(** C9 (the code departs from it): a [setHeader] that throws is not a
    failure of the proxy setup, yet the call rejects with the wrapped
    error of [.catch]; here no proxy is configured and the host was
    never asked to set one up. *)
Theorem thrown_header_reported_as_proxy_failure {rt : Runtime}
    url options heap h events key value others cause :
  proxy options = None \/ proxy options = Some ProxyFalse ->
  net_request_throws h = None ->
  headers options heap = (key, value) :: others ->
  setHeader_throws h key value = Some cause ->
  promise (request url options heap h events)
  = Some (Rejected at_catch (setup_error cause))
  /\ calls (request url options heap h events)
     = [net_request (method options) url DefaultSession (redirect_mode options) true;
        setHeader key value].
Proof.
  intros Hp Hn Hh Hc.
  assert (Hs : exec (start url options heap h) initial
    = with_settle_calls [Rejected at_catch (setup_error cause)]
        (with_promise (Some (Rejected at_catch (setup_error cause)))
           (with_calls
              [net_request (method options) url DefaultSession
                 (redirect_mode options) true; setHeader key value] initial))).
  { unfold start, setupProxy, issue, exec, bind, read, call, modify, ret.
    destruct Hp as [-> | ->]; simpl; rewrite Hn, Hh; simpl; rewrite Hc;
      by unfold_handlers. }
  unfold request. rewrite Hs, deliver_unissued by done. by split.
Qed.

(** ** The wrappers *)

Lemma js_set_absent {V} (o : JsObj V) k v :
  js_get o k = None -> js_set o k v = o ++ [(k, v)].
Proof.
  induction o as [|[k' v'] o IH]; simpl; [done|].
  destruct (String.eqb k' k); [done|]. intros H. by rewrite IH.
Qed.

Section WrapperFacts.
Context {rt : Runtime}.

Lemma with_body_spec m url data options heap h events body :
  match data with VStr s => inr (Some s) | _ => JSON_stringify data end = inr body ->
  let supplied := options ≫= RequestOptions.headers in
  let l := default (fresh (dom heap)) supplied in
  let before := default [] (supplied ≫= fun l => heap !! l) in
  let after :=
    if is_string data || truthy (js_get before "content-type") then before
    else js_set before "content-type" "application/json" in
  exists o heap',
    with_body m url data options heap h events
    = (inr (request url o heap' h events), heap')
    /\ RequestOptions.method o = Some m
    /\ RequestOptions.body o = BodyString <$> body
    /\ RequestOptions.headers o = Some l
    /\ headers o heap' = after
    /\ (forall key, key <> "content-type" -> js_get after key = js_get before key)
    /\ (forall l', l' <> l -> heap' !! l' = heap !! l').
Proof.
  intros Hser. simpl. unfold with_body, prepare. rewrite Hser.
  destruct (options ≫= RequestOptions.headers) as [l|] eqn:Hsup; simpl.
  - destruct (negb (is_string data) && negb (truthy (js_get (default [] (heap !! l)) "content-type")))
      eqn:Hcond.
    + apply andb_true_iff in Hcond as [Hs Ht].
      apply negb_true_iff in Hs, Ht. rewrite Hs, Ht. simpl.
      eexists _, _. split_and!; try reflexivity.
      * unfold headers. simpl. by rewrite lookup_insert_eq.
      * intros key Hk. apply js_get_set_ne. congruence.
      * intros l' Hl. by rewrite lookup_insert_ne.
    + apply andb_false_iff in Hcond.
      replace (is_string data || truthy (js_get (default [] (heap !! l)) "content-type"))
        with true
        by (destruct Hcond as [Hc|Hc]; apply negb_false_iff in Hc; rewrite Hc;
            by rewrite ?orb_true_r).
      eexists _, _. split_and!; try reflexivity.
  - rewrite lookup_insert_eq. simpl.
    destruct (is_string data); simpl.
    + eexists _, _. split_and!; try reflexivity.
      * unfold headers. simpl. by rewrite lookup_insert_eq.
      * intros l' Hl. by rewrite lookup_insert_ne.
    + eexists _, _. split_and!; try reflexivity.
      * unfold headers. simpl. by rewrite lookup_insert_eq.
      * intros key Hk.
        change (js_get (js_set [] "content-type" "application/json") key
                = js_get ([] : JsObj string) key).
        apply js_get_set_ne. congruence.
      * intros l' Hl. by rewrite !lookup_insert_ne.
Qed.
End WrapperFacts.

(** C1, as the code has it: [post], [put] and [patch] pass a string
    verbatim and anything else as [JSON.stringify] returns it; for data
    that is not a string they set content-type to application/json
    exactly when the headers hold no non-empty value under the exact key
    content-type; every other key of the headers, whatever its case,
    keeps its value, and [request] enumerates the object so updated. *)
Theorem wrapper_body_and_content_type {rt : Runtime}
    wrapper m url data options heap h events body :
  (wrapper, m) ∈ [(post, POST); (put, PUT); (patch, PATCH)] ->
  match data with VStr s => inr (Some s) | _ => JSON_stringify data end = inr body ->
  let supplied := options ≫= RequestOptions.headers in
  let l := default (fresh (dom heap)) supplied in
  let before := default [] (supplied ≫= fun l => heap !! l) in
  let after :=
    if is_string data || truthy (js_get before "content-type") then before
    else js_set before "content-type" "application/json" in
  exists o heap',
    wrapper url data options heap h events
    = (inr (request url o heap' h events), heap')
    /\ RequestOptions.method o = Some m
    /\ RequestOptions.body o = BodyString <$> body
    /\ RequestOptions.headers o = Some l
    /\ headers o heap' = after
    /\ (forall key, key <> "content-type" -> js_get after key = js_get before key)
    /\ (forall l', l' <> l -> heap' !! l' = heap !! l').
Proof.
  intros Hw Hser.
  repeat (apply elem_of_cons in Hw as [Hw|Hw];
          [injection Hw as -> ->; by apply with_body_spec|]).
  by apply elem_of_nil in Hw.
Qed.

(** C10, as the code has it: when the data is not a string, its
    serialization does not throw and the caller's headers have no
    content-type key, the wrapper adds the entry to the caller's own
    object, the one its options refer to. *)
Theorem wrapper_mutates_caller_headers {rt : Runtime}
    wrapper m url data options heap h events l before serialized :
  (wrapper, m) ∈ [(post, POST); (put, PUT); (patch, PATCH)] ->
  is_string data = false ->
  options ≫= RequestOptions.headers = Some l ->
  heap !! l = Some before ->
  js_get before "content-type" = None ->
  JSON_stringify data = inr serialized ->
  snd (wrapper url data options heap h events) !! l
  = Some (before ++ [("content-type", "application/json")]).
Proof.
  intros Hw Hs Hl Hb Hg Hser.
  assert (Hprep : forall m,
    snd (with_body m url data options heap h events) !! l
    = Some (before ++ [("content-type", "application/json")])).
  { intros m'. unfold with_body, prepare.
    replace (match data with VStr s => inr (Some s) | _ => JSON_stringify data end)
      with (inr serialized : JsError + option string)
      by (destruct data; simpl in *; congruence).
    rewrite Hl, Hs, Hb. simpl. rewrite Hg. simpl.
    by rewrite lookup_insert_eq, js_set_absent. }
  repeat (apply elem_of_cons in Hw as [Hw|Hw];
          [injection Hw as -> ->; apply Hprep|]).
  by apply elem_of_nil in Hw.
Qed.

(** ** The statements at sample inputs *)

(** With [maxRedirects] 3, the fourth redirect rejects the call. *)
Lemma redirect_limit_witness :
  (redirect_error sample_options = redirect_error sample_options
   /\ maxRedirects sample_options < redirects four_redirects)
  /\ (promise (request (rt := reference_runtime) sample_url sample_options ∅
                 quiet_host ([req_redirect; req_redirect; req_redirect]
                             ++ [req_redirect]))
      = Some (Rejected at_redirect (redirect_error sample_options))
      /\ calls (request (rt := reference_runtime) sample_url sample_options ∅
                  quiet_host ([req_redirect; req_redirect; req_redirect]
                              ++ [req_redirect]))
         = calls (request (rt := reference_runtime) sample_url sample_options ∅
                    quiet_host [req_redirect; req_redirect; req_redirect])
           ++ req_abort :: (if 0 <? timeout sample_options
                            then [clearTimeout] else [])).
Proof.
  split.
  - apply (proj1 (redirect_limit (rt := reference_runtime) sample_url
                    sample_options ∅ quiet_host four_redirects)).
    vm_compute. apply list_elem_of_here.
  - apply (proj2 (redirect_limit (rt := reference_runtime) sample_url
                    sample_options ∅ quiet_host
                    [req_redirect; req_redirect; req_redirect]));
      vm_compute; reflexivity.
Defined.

> _Work instruction_:
Give back the records word for word. Start at the first line, end at the line containing "(** ** The wrappers *)", and include both.

> _Response box_:
(** C9 (the code departs from it): a [setHeader] that throws is not a
    failure of the proxy setup, yet the call rejects with the wrapped
    error of [.catch]; here no proxy is configured and the host was
    never asked to set one up. *)
Theorem thrown_header_reported_as_proxy_failure {rt : Runtime}
    url options heap h events key value others cause :
  proxy options = None \/ proxy options = Some ProxyFalse ->
  net_request_throws h = None ->
  headers options heap = (key, value) :: others ->
  setHeader_throws h key value = Some cause ->
  promise (request url options heap h events)
  = Some (Rejected at_catch (setup_error cause))
  /\ calls (request url options heap h events)
     = [net_request (method options) url DefaultSession (redirect_mode options) true;
        setHeader key value].
Proof.
  intros Hp Hn Hh Hc.
  assert (Hs : exec (start url options heap h) initial
    = with_settle_calls [Rejected at_catch (setup_error cause)]
        (with_promise (Some (Rejected at_catch (setup_error cause)))
           (with_calls
              [net_request (method options) url DefaultSession
                 (redirect_mode options) true; setHeader key value] initial))).
  { unfold start, setupProxy, issue, exec, bind, read, call, modify, ret.
    destruct Hp as [-> | ->]; simpl; rewrite Hn, Hh; simpl; rewrite Hc;
      by unfold_handlers. }
  unfold request. rewrite Hs, deliver_unissued by done. by split.
Qed.

(** ** The wrappers *)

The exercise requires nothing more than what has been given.